The 13 countries under the ASEAN Plus Three framework have also set up a Macroeconomic Research Office known as AMRO in Singapore, seen as the beginning of efforts to institutionalize regional financial cooperation in East Asia.

The regional currency surveillance body is designed to coordinate the decision-making process for providing emergency liquidity to member states under the CMIM scheme.

The office began operating from October last year and member nations have sought "to accelerate the preparation to institutionalize AMRO as an international organization."

"Some would interpret it as the prelude to the emergence of  [the] Asian Monetary Fund," said Hank Lim, an expert at the Singapore Institute of International Affairs (SIIA), a think tank. "It could but it is a long way from the original intention of Chiang Mai Initiative Multilateralization program," he said at the Washington conference.

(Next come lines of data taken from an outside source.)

Lemma upsert_spec org sys g s : wf_scans s ->
  let '(t, s') := upsert_generated_test org sys g s in
  scanned s s' /\ authored t ∈ all_authored s' /\ sc_db s' = sc_db s /\ pt_control_ids t = Some (gn_control_ids g) /\
  ct_check_source (pt_test t) = Some (gn_check_source g) /\ ct_check_key (pt_test t) = Some (gn_check_key g) /\ ct_system_id (pt_test t) = Some sys.
Proof.
  intros Hw. unfold upsert_generated_test. destruct (List.find _ _) as [u|] eqn:Ef.
  - apply find_some in Ef as [Hin%list_elem_of_In Hk]. unfold is_generated_for in Hk. rewrite andb_true_iff, !bool_decide_eq_true in Hk. destruct Hk as [Hs Hk].
    assert (Ha : authored (refreshed g u) = authored u) by done. assert (Hu : authored u ∈ all_authored s) by (by apply list_elem_of_fmap_2).
    assert (Es : all_authored (store_test (refreshed g u) s) = all_authored s) by (apply store_authored; [done|by rewrite Ha]).
    split_and!; try done; [|by rewrite Es, Ha]. split; [|exists []; by rewrite app_nil_r|exists []; by rewrite app_nil_r|done].
    destruct Hw as [Ht Hc Hd]. split; [|done|done]. by rewrite Es.
  - set (t := new_test _ _ _ _). set (s' := {| sc_tests := _ |}).
    assert (Es : all_authored s' = (all_authored s ++ [authored t])%list) by (unfold all_authored, s'; cbn [sc_tests]; by rewrite map_app).
    assert (Hnone : forall u, u ∈ sc_tests s -> ct_system_id (pt_test u) = Some sys -> ct_check_key (pt_test u) = Some (gn_check_key g) -> False).
    { intros u Hu H1 H2. apply list_elem_of_In in Hu. pose proof (find_none _ _ Ef u Hu) as H. unfold is_generated_for in H. by rewrite !bool_decide_eq_true_2 in H. }
    split_and!; try done; [|rewrite Es; apply elem_of_app; right; by left].
    split; [|by exists [authored t]; rewrite Es; split; [|repeat constructor]|exists []; by rewrite app_nil_r|done].
    destruct Hw as [[H1 H2 H3] Hc Hd]. split; [|done|done]. rewrite Es. split.
    + rewrite map_app. apply NoDup_snoc; [done|]. intros (a & E & Ha)%list_elem_of_fmap. specialize (H2 a Ha). cbn in E. lia.
    + intros a [Ha| ->%list_elem_of_singleton]%elem_of_app; cbn; [specialize (H2 a Ha)|]; lia.
    + assert (Hx : forall a, a ∈ all_authored s -> au_system_id a = Some sys -> au_check_key a = Some (gn_check_key g) -> False).
      { intros a (u & -> & Hu)%list_elem_of_fmap. by apply Hnone. }
      intros a b [Ha| ->%list_elem_of_singleton]%elem_of_app [Hb| ->%list_elem_of_singleton]%elem_of_app E1 E2 E3; [by apply H3| | |done]; cbn in E1, E2.
      * by destruct (Hx a Ha).
      * by destruct (Hx b Hb).
Qed.

Lemma record_result_evidence t st dtl ref actor ev fl exp resources opn now db : wf_db db -> st ∈ VALIDATION_STATUSES ->
  exists r db', record_result t st dtl ref actor ev fl exp resources opn now db = Ok (r, set_last st now t, db') /\ wf_db db' /\
    db_results db' = (db_results db ++ [r])%list /\ ctr_test_id r = ct_id t /\ ctr_status r = st /\ ctr_evidence_ref r = ref /\
    (alerts st (coverage_of (set_last st now t) st resources now db) opn = false -> recovers st (ct_last_status t) = false -> same_work db' db).
Proof.
  intros Hwf Hst. pose proof (record_result_cases t st dtl ref actor ev fl exp resources opn now db Hst) as H. cbn [recorded] in H.
  destruct (record_result _ _ _ _ _ _ _ _ _ _ _ _) as [[[r t'] db']|e]; [|done]. destruct H as (-> & -> & db2 & Hc & (E1 & _) & Ew & _ & Hwf').
  match type of Hc with consequences ?a ?b ?c ?d ?e ?f ?g ?h ?i = _ => pose proof (consequences_spec a b c d e f g h i) as Hs; rewrite Hc in Hs; set (db1 := i) in * end.
  destruct Hs as ((E2 & _) & _ & Hw & Hq & _). eexists _, db'. split; [reflexivity|]. split; [apply Hwf', Hw; by apply (wf_db_ext _ db)|].
  split; [by rewrite E1, E2|]. split_and!; try done. intros Ha Hb. destruct (Hq Ha Hb) as [[Et Ep] _]. destruct Ew as [Et' Ep']. split; [by rewrite Et', Et|by rewrite Ep', Ep].
Qed.

(** Recording on a test of the table. *)
Lemma record_spec t st dtl ref actor ev fl exp resources opn now s : wf_scans s -> authored t ∈ all_authored s -> st ∈ VALIDATION_STATUSES ->
  exists s' r, record t st dtl ref actor ev fl exp resources opn now s = Ok s' /\ wf_scans s' /\ same_tables s s' /\ sc_next s' = sc_next s /\
    all_authored s' = all_authored s /\ db_results (sc_db s') = (db_results (sc_db s) ++ [r])%list /\ ctr_test_id r = ct_id (pt_test t) /\
    ctr_status r = st /\ ctr_evidence_ref r = ref /\
    (alerts st (coverage_of (set_last st now (pt_test t)) st resources now (sc_db s)) opn = false -> recovers st (ct_last_status (pt_test t)) = false ->
     same_work (sc_db s') (sc_db s)).
Proof.
  intros Hw Hin Hst. destruct (record_result_evidence (pt_test t) st dtl ref actor ev fl exp resources opn now _ (ws_db _ Hw) Hst)
    as (r & db' & E & Hd & Er & H1 & H2 & H3 & H4).
  unfold record. rewrite E. cbn [res_bind fst snd]. set (t' := {| pt_test := _ |}). assert (Ha : authored t' = authored t) by done.
  assert (Es : all_authored (store_test t' (set_db db' s)) = all_authored s) by (apply (store_authored (set_db db' s)); [by destruct Hw as [? ? _]; split|by rewrite Ha]).
  eexists _, r. split; [reflexivity|]. split_and!; try done. destruct Hw as [Ht Hc _]. split; [|done|done]. by rewrite Es.
Qed.
Lemma record_scanned t st dtl ref actor ev fl exp resources opn now s : wf_scans s -> authored t ∈ all_authored s -> st ∈ VALIDATION_STATUSES ->
  ct_active (pt_test t) = true -> exists s', record t st dtl ref actor ev fl exp resources opn now s = Ok s' /\ scanned s s'.
Proof.
  intros Hw Hin Hst Ha. destruct (record_spec t st dtl ref actor ev fl exp resources opn now s Hw Hin Hst) as (s' & r & E & Hw' & Hs & _ & Et & Er & H1 & _).
  exists s'. split; [done|]. split; [done|exists []; by rewrite Et, app_nil_r| |done]. exists [r]. split; [done|]. apply Forall_singleton.
  exists (authored t). rewrite Et. by split_and!.
Qed.

Definition attributable (resolved : list ResolvedCheck) : Prop := forall rc, rc ∈ resolved -> pc_control_ids (rc_check rc) <> [].
Lemma by_check_key_elem resolved k rc : by_check_key resolved k = Some rc -> rc ∈ resolved /\ pc_key (rc_check rc) = k.
Proof. intros [H E%bool_decide_eq_true]%find_some. split; [|done]. by apply list_elem_of_In, in_rev. Qed.
Lemma by_check_key_none resolved k : by_check_key resolved k = None <-> k ∉ map (fun rc => pc_key (rc_check rc)) resolved.
Proof.
  split.
  - intros E (rc & -> & Hin)%list_elem_of_fmap. apply list_elem_of_In in Hin. apply in_rev in Hin.
    pose proof (find_none _ _ E _ Hin) as H. cbn in H. by rewrite bool_decide_eq_true_2 in H.
  - intros Hk. destruct (by_check_key resolved k) as [rc|] eqn:E; [|done]. apply by_check_key_elem in E as [H <-]. destruct Hk. exact (list_elem_of_fmap_2 (fun rc => pc_key (rc_check rc)) _ _ H).
Qed.
Definition put_document (system_id : Z) (kind : string) (document : json_obj) (document_key updated_by : option string)
    (db : CrDb) : res (Cr26Document * CrDb) :=
  if negb (mem kind DELIVERABLE_KINDS) then
    Err (ValueError (if dhas kind CR26_KINDS
      then "kind " +:+ repr_str kind +:+ " is not a filable CR26 deliverable -- it is the shared common-definitions schema that the other ten schemas $ref, not a document any system files"
      else "unknown CR26 document kind: " +:+ repr_str kind))
  else match schema_path kind with
  | None => Err (Exn "RuntimeError" ("CR26 schema packaging error: vendored schema missing for kind " +:+ repr_str kind))
  | Some _ =>
  match live_system db system_id with
  | None => Err (ValueError ("unknown system: " +:+ pretty system_id))
  | Some system =>
      let report := validate_document (VDict document) kind in
      let! ver := versions kind in
      let write := write_row (cs_organization_id system) document ver report updated_by in
      let found := row_at db system_id kind document_key in
      let row := write (default (new_row (cr_next_id db) system_id kind document_key) found) in
      let event :=
        {| ev_organization_id := Some (cs_organization_id system);
           ev_actor := str_or (or_empty updated_by) "system";
           ev_action := match found with None => "create" | Some _ => "update" end;
           ev_entity_type := "cr26_document"; ev_entity_id := Some (pretty (dc_id row));
           ev_diff := VDict (put_diff system_id kind (vp_ok report) updated_by document_key) |} in
      Ok (row,
          {| cr_systems := cr_systems db;
             cr_documents := match found with
                             | Some _ => update_first (is_at system_id kind document_key) write (cr_documents db)
                             | None => (cr_documents db ++ [row])%list
                             end;
             cr_next_id := match found with Some _ => cr_next_id db | None => cr_next_id db + 1 end;
             cr_events := (cr_events db ++ [event])%list |})
  end
  end.

(** The document stored at a key. *)
Definition document_at (db : CrDb) (system_id : Z) (kind : string) (document_key : option string) : option json_obj :=
  dc_document <$> row_at db system_id kind document_key.

(** A write goes through for a kind a system files and a live system. *)
Definition may_put (db : CrDb) (system_id : Z) (kind : string) : bool :=
  mem kind DELIVERABLE_KINDS && match live_system db system_id with Some _ => true | None => false end.
End store.
(* ===== verification/Cr26Seed.v ===== *)
(** The CR26 documents that are authored rather than derived: the certification
    package overview, the incident report and the significant change
    notification ([src/src/ccf/cr26/cpo.py], [incident.py], [scn.py]).

    A seeder reads what is stored, keeps what a person wrote, names what is
    still owed and writes one document; the store is any [DocStore]. *)

From S2P Require Export Cr26 Capability.
From S2P Require Import PyTime.

Local Open Scope string_scope.
Local Open Scope Z_scope.

(** [dict(document)] of the stored row, empty when there is none. *)
Definition stored_obj (o : option json_obj) : json_obj := default [] o.

(** [if not is_blank(uri): document[...] = str(uri).strip()] *)
Definition URI : string := "certificationPackageOverviewUri".
Definition carry_uri (document current : json_obj) : json_obj :=
  let uri := vget URI current in
  if is_blank uri then document else dset URI (VStr (stripped uri)) document.

(** [name in d and has_content(d[name])] *)
Definition authored (name : string) (d : json_obj) : option pyval :=
  match dget name d with Some v => if has_content v then Some v else None | None => None end.

(** ** Certification package overview *)

(** The keys of a dict built from pairs, as JSON stores them. *)
Definition json_key (v : pyval) : res string :=
  match v with
  | VStr s => Ok s
  | VInt z => Ok (pretty z)
  | VBool b => Ok (if b then "true" else "false")
  | VNone => Ok "null"
  | VFloat x => Ok (repr_float x)
  | VList _ | VDict _ => Err (TypeError ("unhashable type: '" +:+ type_name v +:+ "'"))
  end.

(** [dict(v)] *)
Definition to_dict (v : pyval) : res json_obj :=
  match v with
  | VDict d => Ok d
  | _ =>
      let! items := iter_val v in
      (fix go (i : Z) (l : list pyval) (d : json_obj) : res json_obj :=
         match l with
         | [] => Ok d
         | x :: l' =>
             match iter_val x with
             | Err _ => Err (TypeError ("cannot convert dictionary update sequence element #" +:+ pretty i +:+ " to a sequence"))
             | Ok [k; w] => let! k := json_key k in go (i + 1) l' (dset k w d)
             | Ok ys => Err (ValueError ("dictionary update sequence element #" +:+ pretty i +:+ " has length " +:+
                             pretty (Z.of_nat (List.length ys)) +:+ "; 2 is required"))
             end
         end) 0 items []
  end.

Definition SEEDED_FIELDS : list string := ["providerName"; "serviceName"; "serviceDescription"].

(** The organization's name, when its row exists. *)
Definition seed_values (system : CrSystem) (org : option string) : list (string * string) :=
  (match org with Some n => [("providerName", n)] | None => [] end ++
   [("serviceName", cs_name system)] ++
   match cs_description system with Some t => [("serviceDescription", t)] | None => [] end)%list.

(** [d.setdefault(k, v)] *)
Definition setdefault (k : string) (v : pyval) (d : json_obj) : json_obj := if dhas k d then d else dset k v d.

Definition fill_defaults (values : list (string * string)) (d : json_obj) : json_obj :=
  foldl (fun d kv => setdefault kv.1 (VStr kv.2) d) d values.

(** ** Incident report *)

Definition LIFECYCLE : list string := ["Initial"; "Ongoing"; "Final"].

Definition CARRY_FIELDS : list string :=
  ["federalIncidentCoordinator"; "incidentDescription"; "timeline"; "potentialImpact"; "functionalImpact";
   "recoveryPlan"; "affectedAgencies"; "observedActivity"; "indicatorsOfCompromise"; "relatedCveIds"; "rootCause";
   "responseAndRecoveryActivities"].

Definition validate_tracking_id (provider_tracking_id report_type : string) : res string :=
  let s := strip provider_tracking_id in
  if negb (str_truthy s) then Err (ValueError "providerTrackingId must not be blank")
  else if str_has "/"%char s then
    Err (ValueError "providerTrackingId must not contain '/': document_key is '{providerTrackingId}/{reportType}', and a '/' inside the tracking id would make that key ambiguous")
  else
    let key_length := Z.of_nat (String.length s) + 1 + Z.of_nat (String.length report_type) in
    if DOCUMENT_KEY_MAX_LENGTH <? key_length then
      Err (ValueError ("providerTrackingId is too long: the resulting document_key '" +:+ s +:+ "/" +:+ report_type +:+
        "' would be " +:+ pretty key_length +:+ " characters, and document_key is limited to " +:+ pretty DOCUMENT_KEY_MAX_LENGTH))
    else Ok s.

Definition incident_key (tracking_id report_type : string) : string := tracking_id +:+ "/" +:+ report_type.

(** The minutes of an offset are bounded only through the total. *)
Definition offset_ok (s : string) : bool :=
  match s with
  | "Z" => true
  | String c s' =>
      bool_decide (c = "+"%char \/ c = "-"%char) &&
      match (h ← take_num 2 s'; t ← expect ":" h.2; m ← take_num 2 t; Some (h.1, m.1, m.2)) with
      | Some (h, m, "") => h * 60 + m <? 1440
      | _ => false
      end
  | EmptyString => false
  end.

(** [_INSTANT_RE], then [datetime.fromisoformat]: the fields of
    [YYYY-MM-DDTHH:MM:SS], an optional fraction, and [Z] or an offset. *)
Definition parses_as_instant (s : string) : bool :=
  match (y ← take_num 4 s; a ← expect "-" y.2; mo ← take_num 2 a; b ← expect "-" mo.2; d ← take_num 2 b;
         c ← expect "T" d.2; h ← take_num 2 c; e ← expect ":" h.2; mi ← take_num 2 e; f ← expect ":" mi.2;
         sc ← take_num 2 f; Some (y.1, mo.1, d.1, (h.1, mi.1, sc.1), sc.2)) with
  | Some (y, mo, d, (h, mi, sc), r) =>
      let r := match r with
               | String "." r' => if str_truthy (take_while is_digit r') then drop_while is_digit r' else r
               | _ => r
               end in
      offset_ok r && (1 <=? y) && (1 <=? mo) && (mo <=? 12) && (1 <=? d) && (d <=? days_in_month y mo) &&
      (h <? 24) && (mi <? 60) && (sc <? 60)
  | None => false
  end.

Definition parses_as_iso8601_instant (v : pyval) : bool :=
  match v with VStr s => parses_as_instant s | _ => false end.

Definition resolved_at_problem (resolved_at : pyval) : option (string * string) :=
  if is_none resolved_at then
    Some ("resolvedAt", "no authored resolvedAt -- required for a Final report, and the seeder never invents or carries one forward")
  else if negb (parses_as_iso8601_instant resolved_at) then
    Some ("resolvedAt", "authored resolvedAt " +:+ py_repr resolved_at +:+ " does not parse as an ISO-8601 instant -- the schema's date-time format is not enforced here, so this document would validate while asserting a resolution time that is not one")
  else None.

Record IncidentSeedResult := {
  ir_document : Cr26Document;
  ir_document_key : string;
  ir_carried_from : option string;
  ir_carried_fields : list string;
  ir_missing_required : list (string * string);
  ir_missing_advisory : list string }.

(** The loop over the fields: the document, what was carried, what is missing. *)
Definition carry_field (current prior : json_obj) (st : json_obj * list string * list string) (name : string)
    : json_obj * list string * list string :=
  let '(document, carried, missing) := st in
  match authored name current with
  | Some v => (dset name v document, carried, missing)
  | None =>
      match authored name prior with
      | Some v => (dset name v document, carried ++ [name], missing)%list
      | None => (document, carried, missing ++ [name])%list
      end
  end.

For the Chiang Mai initiative to be effective, it is essential that AMRO becomes stronger and more capable, said Chalongphob Sussangkarn, an expert at the Thailand Development Research Institute.

"Building up AMRO’s capability and credibility is now the biggest challenge for increasing the CMIM’s effectiveness," he said.

AMRO, he said, needs to develop close links with other regional organizations, such as the Asian Development Bank and the ASEAN Secretariat based in Indonesian capital Jakarta, as well as the IMF, the World Bank, the Bank for International Settlements, and other monetary organizations around the world.

"In the longer term, AMRO should not simply act as a research office; it should evolve into a regional monetary organization for East Asia, supporting the CMIM as well as carrying out technical activities to support financial cooperation in the region."

This may include macroeconomic policy cooperation and coordination, a focus on regional financial regulatory frameworks, and capital market development, as well as working to support the region’s longer-term financial and monetary integration, Sussangkarn said.